── Data for review

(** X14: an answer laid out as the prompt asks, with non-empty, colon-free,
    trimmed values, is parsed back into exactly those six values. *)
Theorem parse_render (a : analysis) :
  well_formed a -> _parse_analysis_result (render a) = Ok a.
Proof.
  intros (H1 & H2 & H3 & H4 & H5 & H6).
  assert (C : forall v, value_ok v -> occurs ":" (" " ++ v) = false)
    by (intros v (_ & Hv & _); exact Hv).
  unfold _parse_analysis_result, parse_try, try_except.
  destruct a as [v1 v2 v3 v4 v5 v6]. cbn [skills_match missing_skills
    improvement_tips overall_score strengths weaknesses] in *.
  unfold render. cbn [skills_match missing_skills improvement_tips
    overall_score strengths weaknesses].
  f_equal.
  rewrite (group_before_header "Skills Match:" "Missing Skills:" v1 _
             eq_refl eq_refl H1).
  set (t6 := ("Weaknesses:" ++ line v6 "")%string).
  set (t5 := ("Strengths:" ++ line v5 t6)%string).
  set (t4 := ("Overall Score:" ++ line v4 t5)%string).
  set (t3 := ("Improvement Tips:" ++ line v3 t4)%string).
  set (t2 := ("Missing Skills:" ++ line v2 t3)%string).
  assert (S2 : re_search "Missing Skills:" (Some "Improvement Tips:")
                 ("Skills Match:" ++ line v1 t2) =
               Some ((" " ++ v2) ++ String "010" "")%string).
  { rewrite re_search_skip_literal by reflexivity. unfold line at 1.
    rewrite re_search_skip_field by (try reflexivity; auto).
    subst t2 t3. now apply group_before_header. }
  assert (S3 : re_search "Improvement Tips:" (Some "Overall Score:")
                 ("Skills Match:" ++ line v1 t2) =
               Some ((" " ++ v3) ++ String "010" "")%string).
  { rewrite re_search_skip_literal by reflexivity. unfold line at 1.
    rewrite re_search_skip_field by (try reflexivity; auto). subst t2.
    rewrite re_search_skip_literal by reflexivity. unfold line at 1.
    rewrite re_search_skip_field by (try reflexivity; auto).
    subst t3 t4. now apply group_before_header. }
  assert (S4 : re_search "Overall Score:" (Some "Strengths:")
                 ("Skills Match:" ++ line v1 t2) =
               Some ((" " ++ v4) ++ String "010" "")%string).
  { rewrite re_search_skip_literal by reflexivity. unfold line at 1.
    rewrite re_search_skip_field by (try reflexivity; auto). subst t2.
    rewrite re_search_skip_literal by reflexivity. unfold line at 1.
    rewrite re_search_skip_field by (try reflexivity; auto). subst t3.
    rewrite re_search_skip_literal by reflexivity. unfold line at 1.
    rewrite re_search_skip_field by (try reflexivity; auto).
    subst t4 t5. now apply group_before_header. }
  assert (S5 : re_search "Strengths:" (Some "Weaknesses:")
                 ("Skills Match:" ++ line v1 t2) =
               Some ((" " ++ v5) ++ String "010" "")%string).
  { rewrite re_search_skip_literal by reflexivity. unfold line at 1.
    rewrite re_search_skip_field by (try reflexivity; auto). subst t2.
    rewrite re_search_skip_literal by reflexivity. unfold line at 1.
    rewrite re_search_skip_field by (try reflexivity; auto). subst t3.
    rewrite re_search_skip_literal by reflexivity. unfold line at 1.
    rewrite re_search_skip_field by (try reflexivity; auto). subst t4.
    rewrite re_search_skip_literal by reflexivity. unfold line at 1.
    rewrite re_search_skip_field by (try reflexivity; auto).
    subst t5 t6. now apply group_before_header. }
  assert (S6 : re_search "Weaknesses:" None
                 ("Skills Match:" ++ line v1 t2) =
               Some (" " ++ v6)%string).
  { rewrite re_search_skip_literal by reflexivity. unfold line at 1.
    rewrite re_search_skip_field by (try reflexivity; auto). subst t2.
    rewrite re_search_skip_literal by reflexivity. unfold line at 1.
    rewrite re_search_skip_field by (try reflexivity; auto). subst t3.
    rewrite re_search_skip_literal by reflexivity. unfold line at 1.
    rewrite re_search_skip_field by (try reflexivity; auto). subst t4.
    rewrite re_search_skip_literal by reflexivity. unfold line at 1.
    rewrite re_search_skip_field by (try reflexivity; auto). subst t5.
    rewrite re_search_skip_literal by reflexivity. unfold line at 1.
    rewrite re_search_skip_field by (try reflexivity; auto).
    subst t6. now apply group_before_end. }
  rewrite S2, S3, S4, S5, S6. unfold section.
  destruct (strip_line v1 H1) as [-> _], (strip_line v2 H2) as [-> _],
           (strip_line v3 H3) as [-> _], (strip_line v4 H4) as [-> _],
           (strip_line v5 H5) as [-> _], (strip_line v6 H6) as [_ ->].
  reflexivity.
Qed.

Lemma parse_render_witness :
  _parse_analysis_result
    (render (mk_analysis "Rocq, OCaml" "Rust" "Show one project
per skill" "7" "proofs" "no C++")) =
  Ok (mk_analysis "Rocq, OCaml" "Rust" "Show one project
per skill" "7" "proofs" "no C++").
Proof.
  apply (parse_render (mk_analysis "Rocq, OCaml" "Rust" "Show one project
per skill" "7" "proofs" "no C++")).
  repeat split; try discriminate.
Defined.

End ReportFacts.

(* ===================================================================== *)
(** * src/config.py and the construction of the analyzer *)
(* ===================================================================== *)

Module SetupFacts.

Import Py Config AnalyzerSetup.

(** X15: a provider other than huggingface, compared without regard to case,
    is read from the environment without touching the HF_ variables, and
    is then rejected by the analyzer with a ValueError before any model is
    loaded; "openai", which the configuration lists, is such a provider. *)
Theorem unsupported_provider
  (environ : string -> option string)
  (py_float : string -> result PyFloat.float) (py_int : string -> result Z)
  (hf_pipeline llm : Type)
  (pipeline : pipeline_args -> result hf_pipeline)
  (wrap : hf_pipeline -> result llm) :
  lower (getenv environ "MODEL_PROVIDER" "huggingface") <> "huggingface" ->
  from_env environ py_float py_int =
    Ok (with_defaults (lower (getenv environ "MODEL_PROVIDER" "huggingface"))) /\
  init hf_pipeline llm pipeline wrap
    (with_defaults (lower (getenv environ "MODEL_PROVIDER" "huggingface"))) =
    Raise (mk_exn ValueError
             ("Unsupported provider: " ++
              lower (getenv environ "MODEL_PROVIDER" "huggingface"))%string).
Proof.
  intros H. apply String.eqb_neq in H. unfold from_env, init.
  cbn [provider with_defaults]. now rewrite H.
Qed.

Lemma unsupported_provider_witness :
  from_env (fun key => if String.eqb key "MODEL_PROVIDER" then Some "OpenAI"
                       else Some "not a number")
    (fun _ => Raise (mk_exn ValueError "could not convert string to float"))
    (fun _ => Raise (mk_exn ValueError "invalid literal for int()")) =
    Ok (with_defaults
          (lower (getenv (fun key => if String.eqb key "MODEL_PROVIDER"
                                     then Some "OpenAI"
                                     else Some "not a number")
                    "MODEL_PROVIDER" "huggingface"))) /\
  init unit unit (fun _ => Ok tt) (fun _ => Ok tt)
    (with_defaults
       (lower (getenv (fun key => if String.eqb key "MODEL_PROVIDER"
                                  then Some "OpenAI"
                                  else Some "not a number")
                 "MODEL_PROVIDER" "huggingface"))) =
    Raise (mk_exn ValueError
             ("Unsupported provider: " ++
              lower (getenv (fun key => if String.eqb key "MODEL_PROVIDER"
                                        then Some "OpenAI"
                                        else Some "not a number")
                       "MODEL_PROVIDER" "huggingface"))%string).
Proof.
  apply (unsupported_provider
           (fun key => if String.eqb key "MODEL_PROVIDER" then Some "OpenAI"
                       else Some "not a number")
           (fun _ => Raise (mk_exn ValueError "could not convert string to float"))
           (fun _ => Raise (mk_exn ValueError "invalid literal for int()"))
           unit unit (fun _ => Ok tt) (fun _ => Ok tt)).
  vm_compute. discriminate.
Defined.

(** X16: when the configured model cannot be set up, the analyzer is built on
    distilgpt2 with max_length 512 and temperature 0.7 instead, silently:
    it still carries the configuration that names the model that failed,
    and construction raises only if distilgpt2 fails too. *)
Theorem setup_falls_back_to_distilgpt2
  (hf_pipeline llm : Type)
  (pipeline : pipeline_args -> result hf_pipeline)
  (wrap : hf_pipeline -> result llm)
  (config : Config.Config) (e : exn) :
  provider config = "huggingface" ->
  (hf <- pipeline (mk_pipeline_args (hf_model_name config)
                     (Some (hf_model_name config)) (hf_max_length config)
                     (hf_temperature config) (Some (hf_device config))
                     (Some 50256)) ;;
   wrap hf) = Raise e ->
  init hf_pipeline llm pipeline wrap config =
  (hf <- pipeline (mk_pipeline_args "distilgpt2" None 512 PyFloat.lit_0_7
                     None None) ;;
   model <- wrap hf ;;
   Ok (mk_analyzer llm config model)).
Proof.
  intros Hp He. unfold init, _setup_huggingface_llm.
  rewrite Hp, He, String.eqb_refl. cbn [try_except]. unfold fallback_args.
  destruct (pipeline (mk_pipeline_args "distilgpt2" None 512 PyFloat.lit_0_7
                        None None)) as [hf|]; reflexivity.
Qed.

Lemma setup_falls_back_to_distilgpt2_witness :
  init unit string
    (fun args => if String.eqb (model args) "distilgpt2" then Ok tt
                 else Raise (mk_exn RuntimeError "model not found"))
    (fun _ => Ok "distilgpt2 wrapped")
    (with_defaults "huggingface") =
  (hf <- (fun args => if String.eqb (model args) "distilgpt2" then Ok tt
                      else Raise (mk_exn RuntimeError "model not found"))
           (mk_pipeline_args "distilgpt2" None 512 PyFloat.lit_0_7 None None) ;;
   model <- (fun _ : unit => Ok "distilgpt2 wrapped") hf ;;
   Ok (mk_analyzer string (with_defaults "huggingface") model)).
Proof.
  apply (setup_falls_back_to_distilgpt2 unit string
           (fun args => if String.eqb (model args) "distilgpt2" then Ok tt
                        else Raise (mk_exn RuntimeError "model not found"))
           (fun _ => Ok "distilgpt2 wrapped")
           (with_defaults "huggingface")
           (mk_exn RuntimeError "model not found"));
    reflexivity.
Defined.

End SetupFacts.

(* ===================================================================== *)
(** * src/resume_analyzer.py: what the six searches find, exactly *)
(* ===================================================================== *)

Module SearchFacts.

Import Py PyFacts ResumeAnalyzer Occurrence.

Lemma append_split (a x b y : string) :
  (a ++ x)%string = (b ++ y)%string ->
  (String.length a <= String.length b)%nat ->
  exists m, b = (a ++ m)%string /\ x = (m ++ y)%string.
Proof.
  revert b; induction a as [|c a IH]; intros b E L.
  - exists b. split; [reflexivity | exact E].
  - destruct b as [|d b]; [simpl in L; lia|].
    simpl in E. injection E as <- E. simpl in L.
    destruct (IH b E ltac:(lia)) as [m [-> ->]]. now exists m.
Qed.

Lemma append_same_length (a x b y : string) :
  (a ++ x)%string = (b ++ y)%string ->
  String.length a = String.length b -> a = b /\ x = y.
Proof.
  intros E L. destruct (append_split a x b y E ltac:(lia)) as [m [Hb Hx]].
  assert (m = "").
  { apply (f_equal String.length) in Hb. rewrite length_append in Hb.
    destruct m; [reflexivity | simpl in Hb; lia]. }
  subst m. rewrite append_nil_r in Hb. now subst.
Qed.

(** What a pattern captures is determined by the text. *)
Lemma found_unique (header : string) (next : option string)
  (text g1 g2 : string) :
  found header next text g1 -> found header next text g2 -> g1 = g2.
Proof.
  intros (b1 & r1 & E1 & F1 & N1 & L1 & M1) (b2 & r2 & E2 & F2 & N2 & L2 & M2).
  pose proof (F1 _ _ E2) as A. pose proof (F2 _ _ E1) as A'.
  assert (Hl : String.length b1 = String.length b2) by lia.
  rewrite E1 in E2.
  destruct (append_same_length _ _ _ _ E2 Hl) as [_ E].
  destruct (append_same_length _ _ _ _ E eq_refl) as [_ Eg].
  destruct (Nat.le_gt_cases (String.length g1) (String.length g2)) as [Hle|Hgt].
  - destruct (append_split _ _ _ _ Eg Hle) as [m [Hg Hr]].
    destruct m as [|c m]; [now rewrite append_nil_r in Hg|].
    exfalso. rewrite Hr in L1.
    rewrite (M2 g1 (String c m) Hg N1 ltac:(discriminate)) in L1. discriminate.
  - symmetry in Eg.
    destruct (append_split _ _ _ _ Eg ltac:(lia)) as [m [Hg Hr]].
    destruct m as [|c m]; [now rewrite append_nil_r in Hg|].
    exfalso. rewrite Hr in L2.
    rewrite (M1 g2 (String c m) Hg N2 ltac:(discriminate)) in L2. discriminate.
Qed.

────
── Data for review

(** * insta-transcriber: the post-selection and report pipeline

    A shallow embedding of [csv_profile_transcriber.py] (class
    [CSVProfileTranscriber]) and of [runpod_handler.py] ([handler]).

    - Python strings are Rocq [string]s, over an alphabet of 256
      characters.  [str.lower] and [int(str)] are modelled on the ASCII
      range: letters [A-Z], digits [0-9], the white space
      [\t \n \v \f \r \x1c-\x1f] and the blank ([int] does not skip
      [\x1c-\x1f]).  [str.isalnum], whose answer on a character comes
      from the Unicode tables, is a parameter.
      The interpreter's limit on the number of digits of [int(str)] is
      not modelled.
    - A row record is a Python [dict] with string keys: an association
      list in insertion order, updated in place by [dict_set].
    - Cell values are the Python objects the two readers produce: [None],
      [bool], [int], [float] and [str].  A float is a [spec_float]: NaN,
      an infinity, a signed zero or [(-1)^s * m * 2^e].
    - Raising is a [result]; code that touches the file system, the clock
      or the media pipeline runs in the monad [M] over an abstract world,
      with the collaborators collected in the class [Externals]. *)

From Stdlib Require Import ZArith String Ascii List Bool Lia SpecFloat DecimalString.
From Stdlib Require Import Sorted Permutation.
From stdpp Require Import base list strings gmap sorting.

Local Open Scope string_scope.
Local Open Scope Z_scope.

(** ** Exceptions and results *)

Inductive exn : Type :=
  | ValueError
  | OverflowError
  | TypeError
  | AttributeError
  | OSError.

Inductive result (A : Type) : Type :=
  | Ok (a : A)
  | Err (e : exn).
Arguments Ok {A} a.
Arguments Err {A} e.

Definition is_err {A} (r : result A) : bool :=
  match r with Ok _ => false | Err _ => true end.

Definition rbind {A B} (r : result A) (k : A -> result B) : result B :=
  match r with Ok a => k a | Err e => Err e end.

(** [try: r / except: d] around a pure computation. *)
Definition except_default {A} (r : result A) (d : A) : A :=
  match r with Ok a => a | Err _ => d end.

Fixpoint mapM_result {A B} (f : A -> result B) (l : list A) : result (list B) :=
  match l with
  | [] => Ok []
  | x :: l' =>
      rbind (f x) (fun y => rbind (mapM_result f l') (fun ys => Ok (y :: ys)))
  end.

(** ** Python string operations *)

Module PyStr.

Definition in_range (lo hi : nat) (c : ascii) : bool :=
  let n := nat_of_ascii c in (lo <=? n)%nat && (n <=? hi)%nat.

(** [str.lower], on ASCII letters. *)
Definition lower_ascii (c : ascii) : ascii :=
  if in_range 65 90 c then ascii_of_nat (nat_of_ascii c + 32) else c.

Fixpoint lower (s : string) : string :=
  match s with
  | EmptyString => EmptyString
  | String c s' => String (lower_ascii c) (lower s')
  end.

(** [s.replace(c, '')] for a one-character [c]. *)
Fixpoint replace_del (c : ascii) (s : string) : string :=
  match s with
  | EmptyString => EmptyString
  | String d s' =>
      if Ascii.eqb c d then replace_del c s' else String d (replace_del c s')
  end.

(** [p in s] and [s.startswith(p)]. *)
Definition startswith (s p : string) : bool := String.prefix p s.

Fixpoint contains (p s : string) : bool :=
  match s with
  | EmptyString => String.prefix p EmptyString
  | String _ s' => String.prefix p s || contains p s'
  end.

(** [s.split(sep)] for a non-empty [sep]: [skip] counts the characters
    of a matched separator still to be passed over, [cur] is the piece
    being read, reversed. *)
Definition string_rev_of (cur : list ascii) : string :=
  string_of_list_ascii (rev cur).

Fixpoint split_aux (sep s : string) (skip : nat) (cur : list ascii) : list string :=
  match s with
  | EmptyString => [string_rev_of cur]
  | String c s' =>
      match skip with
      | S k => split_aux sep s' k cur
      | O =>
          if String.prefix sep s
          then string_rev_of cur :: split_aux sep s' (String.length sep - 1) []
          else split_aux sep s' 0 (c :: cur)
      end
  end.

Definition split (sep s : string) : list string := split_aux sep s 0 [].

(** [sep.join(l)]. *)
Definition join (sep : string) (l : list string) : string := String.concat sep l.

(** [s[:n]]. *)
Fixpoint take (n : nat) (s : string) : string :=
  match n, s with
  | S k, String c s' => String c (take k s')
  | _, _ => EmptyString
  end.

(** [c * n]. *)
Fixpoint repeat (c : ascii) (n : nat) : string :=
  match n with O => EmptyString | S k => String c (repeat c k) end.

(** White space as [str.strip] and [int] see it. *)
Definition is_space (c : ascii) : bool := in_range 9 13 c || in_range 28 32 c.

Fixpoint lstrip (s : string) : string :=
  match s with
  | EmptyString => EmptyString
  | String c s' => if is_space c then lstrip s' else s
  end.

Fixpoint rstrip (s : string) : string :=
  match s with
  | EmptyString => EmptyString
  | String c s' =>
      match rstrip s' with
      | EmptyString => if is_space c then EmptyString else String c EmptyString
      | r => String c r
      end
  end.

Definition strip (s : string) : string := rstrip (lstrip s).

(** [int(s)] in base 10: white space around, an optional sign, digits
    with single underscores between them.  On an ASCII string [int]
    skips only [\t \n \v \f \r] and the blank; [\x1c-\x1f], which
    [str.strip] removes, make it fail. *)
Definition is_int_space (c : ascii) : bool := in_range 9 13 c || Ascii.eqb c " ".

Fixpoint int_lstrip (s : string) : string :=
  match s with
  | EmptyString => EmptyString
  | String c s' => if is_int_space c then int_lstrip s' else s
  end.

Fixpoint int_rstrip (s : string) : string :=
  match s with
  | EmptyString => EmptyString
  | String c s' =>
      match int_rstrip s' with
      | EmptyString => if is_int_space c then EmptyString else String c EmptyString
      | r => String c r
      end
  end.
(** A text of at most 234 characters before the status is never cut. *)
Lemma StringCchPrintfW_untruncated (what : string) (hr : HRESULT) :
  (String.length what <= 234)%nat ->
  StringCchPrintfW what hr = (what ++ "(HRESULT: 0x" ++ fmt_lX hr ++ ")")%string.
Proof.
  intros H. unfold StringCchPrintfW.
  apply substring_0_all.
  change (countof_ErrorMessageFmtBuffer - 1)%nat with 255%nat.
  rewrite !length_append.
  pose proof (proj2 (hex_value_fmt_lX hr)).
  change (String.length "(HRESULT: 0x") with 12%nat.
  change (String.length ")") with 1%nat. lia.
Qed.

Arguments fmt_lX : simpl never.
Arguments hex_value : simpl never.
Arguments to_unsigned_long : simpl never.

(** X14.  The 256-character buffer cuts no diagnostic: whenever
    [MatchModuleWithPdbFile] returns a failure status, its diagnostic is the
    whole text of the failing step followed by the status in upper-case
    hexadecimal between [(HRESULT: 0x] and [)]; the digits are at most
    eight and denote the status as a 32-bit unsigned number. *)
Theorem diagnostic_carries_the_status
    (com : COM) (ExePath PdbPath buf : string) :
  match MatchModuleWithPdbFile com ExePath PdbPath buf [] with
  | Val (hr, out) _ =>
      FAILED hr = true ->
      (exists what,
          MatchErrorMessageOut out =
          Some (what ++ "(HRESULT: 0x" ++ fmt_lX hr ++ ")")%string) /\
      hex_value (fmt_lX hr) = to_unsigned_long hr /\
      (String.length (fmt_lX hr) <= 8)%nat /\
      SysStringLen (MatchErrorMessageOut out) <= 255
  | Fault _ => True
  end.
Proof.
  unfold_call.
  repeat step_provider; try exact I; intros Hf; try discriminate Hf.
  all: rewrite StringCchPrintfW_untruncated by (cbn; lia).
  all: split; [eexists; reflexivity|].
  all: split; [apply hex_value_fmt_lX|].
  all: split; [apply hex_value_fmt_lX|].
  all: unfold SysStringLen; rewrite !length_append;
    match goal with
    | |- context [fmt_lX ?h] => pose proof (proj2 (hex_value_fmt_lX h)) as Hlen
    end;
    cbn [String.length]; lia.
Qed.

────

Which lines hold the string "repeat"? Copy all of them from the data above.

*Exercise result*.
  repeat split; try discriminate.
Fixpoint repeat (c : ascii) (n : nat) : string :=
  match n with O => EmptyString | S k => String c (repeat c k) end.
  repeat step_provider; try exact I; intros Hf; try discriminate Hf.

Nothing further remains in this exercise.